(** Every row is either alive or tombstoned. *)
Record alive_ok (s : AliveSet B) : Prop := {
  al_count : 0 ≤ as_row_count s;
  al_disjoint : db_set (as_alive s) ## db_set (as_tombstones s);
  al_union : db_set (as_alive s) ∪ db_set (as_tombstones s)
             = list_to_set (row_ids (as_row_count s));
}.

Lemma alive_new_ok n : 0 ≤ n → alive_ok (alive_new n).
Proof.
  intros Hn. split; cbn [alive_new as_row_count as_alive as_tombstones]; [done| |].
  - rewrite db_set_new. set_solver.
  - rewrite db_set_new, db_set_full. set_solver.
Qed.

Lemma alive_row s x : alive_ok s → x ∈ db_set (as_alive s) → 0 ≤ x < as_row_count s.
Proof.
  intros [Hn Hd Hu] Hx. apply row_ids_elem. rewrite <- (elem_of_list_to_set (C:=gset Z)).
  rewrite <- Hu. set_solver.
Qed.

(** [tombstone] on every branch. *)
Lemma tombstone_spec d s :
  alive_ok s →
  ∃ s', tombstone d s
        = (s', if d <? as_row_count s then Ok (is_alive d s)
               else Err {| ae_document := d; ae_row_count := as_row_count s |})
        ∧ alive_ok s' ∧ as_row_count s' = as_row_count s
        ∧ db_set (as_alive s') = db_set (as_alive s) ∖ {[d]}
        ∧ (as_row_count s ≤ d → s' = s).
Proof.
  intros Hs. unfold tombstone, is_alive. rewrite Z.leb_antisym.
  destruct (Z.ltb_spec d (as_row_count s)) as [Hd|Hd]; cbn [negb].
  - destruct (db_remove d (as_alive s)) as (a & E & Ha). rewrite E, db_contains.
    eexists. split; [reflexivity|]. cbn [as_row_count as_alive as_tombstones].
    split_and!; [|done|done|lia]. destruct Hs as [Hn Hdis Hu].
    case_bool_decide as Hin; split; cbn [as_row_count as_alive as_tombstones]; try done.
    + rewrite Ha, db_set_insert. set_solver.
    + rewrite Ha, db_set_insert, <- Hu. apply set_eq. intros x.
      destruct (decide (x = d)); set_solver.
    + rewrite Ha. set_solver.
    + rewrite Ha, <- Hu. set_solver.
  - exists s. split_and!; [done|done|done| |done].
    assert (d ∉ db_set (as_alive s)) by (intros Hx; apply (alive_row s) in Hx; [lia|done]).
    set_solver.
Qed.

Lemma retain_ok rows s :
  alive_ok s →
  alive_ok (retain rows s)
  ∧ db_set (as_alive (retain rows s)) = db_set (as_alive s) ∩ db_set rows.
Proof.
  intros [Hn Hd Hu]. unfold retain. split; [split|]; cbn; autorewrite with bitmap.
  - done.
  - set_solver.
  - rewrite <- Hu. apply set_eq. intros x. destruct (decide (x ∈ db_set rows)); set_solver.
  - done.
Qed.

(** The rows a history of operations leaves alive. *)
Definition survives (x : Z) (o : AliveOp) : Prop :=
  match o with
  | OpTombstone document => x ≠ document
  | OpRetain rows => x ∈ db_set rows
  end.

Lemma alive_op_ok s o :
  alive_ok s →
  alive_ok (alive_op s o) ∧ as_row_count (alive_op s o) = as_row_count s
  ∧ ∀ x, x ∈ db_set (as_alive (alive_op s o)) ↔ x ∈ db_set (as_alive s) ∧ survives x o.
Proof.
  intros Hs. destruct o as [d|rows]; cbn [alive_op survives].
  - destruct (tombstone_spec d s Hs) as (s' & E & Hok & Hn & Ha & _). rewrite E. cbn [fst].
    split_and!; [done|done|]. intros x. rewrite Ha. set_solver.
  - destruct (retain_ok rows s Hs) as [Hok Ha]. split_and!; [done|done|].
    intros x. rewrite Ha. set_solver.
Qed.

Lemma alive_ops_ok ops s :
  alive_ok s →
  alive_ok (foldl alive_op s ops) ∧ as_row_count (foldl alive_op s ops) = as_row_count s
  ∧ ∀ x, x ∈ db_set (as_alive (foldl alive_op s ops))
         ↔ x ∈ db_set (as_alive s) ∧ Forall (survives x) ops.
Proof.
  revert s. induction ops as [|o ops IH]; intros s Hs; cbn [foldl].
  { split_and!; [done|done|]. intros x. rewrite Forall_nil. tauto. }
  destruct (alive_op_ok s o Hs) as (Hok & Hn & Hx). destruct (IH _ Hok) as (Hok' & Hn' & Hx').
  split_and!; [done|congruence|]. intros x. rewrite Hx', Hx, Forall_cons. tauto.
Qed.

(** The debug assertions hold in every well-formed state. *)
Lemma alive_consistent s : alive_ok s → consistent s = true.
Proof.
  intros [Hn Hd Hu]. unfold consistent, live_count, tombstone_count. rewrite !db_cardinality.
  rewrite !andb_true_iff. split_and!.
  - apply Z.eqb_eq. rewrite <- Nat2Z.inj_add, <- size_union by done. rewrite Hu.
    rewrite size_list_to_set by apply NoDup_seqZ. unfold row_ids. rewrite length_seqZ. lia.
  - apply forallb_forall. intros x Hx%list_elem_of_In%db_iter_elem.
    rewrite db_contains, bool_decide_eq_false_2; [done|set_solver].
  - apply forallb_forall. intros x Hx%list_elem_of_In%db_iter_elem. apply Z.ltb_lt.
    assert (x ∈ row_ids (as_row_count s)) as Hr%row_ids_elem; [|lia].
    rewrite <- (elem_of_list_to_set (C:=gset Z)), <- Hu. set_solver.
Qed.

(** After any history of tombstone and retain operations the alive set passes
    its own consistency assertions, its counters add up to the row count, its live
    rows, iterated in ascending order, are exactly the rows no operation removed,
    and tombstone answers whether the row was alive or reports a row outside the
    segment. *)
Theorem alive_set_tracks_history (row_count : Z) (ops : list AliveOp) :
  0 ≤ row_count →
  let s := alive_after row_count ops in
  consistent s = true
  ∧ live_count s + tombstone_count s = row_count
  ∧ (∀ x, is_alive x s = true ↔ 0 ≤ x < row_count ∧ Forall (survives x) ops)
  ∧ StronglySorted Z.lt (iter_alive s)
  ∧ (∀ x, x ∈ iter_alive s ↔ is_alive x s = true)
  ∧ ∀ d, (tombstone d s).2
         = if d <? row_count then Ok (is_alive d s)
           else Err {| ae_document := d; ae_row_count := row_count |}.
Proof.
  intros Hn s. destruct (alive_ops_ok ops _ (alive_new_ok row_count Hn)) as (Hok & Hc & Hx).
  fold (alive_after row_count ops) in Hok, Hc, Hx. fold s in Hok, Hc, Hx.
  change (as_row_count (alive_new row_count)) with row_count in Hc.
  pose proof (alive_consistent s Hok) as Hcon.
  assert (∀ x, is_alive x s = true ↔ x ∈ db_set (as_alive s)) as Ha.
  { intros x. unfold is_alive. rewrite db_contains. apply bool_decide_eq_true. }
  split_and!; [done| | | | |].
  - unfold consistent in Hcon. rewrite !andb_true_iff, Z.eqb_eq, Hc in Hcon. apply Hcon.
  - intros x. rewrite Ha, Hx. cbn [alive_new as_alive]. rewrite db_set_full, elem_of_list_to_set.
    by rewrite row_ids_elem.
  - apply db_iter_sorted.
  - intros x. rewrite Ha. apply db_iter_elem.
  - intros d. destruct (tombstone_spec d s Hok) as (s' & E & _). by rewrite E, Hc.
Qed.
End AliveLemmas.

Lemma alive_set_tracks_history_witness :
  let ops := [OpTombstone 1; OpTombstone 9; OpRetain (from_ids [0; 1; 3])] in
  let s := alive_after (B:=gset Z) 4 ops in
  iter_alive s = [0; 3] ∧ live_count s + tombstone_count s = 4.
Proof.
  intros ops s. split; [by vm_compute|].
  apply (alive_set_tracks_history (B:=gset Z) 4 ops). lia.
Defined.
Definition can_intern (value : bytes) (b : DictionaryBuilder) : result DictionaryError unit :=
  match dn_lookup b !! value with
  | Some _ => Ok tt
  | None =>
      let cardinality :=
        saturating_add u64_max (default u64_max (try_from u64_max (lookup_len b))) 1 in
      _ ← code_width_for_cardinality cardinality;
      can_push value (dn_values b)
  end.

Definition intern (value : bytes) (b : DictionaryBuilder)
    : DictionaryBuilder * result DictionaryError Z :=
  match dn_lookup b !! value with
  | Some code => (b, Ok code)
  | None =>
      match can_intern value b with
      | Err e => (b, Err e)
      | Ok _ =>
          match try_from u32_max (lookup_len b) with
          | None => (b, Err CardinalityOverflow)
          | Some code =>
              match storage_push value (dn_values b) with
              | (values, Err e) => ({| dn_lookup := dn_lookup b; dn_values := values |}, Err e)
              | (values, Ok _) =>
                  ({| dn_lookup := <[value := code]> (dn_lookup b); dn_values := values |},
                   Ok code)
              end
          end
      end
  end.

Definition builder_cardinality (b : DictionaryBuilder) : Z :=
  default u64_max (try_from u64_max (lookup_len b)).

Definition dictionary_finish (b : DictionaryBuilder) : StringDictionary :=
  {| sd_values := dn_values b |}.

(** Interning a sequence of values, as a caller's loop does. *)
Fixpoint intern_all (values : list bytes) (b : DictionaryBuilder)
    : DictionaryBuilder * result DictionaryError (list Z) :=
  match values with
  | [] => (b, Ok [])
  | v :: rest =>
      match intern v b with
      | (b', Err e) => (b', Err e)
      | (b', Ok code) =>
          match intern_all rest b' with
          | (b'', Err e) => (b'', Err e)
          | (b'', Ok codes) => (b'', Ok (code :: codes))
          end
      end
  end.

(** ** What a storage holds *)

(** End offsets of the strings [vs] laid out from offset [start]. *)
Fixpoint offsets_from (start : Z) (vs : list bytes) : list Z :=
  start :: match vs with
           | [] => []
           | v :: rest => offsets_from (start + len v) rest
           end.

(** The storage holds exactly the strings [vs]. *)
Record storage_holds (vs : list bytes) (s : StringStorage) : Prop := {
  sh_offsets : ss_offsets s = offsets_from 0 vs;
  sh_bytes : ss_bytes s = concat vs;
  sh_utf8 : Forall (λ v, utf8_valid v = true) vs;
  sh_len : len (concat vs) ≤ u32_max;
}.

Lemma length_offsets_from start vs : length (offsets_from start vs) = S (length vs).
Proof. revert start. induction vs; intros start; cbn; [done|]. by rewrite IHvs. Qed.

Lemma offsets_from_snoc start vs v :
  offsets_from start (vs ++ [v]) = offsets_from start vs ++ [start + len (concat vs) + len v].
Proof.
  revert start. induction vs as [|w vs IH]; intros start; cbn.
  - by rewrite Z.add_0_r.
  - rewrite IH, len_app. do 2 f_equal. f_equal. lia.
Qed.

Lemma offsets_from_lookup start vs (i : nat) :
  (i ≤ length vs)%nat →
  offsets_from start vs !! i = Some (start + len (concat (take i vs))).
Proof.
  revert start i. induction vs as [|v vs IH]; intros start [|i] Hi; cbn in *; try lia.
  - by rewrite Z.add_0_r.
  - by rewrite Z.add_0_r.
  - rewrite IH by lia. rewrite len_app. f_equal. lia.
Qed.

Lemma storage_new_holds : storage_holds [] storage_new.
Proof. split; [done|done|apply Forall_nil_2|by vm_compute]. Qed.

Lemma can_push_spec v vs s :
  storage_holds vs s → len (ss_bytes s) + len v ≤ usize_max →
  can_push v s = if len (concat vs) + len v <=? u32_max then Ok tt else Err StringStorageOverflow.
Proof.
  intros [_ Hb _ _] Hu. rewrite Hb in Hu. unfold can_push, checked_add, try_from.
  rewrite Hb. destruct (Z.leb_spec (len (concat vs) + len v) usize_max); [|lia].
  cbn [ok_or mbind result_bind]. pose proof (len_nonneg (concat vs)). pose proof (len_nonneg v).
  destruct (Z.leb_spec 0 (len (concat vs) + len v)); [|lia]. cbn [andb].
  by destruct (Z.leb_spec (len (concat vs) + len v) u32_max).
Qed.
+++
• Instructions for the task: Beginning at the line with "start :: match vs with" and stopping after the line with "storage_holds vs s", please write out every line of the data above exactly and nothing else.

• Result:
  start :: match vs with
           | [] => []
           | v :: rest => offsets_from (start + len v) rest
           end.

(** The storage holds exactly the strings [vs]. *)
Record storage_holds (vs : list bytes) (s : StringStorage) : Prop := {
  sh_offsets : ss_offsets s = offsets_from 0 vs;
  sh_bytes : ss_bytes s = concat vs;
  sh_utf8 : Forall (λ v, utf8_valid v = true) vs;
  sh_len : len (concat vs) ≤ u32_max;
}.

Lemma length_offsets_from start vs : length (offsets_from start vs) = S (length vs).
Proof. revert start. induction vs; intros start; cbn; [done|]. by rewrite IHvs. Qed.

Lemma offsets_from_snoc start vs v :
  offsets_from start (vs ++ [v]) = offsets_from start vs ++ [start + len (concat vs) + len v].
Proof.
  revert start. induction vs as [|w vs IH]; intros start; cbn.
  - by rewrite Z.add_0_r.
  - rewrite IH, len_app. do 2 f_equal. f_equal. lia.
Qed.

Lemma offsets_from_lookup start vs (i : nat) :
  (i ≤ length vs)%nat →
  offsets_from start vs !! i = Some (start + len (concat (take i vs))).
Proof.
  revert start i. induction vs as [|v vs IH]; intros start [|i] Hi; cbn in *; try lia.
  - by rewrite Z.add_0_r.
  - by rewrite Z.add_0_r.
  - rewrite IH by lia. rewrite len_app. f_equal. lia.
Qed.

Lemma storage_new_holds : storage_holds [] storage_new.
Proof. split; [done|done|apply Forall_nil_2|by vm_compute]. Qed.

Lemma can_push_spec v vs s :
  storage_holds vs s → len (ss_bytes s) + len v ≤ usize_max →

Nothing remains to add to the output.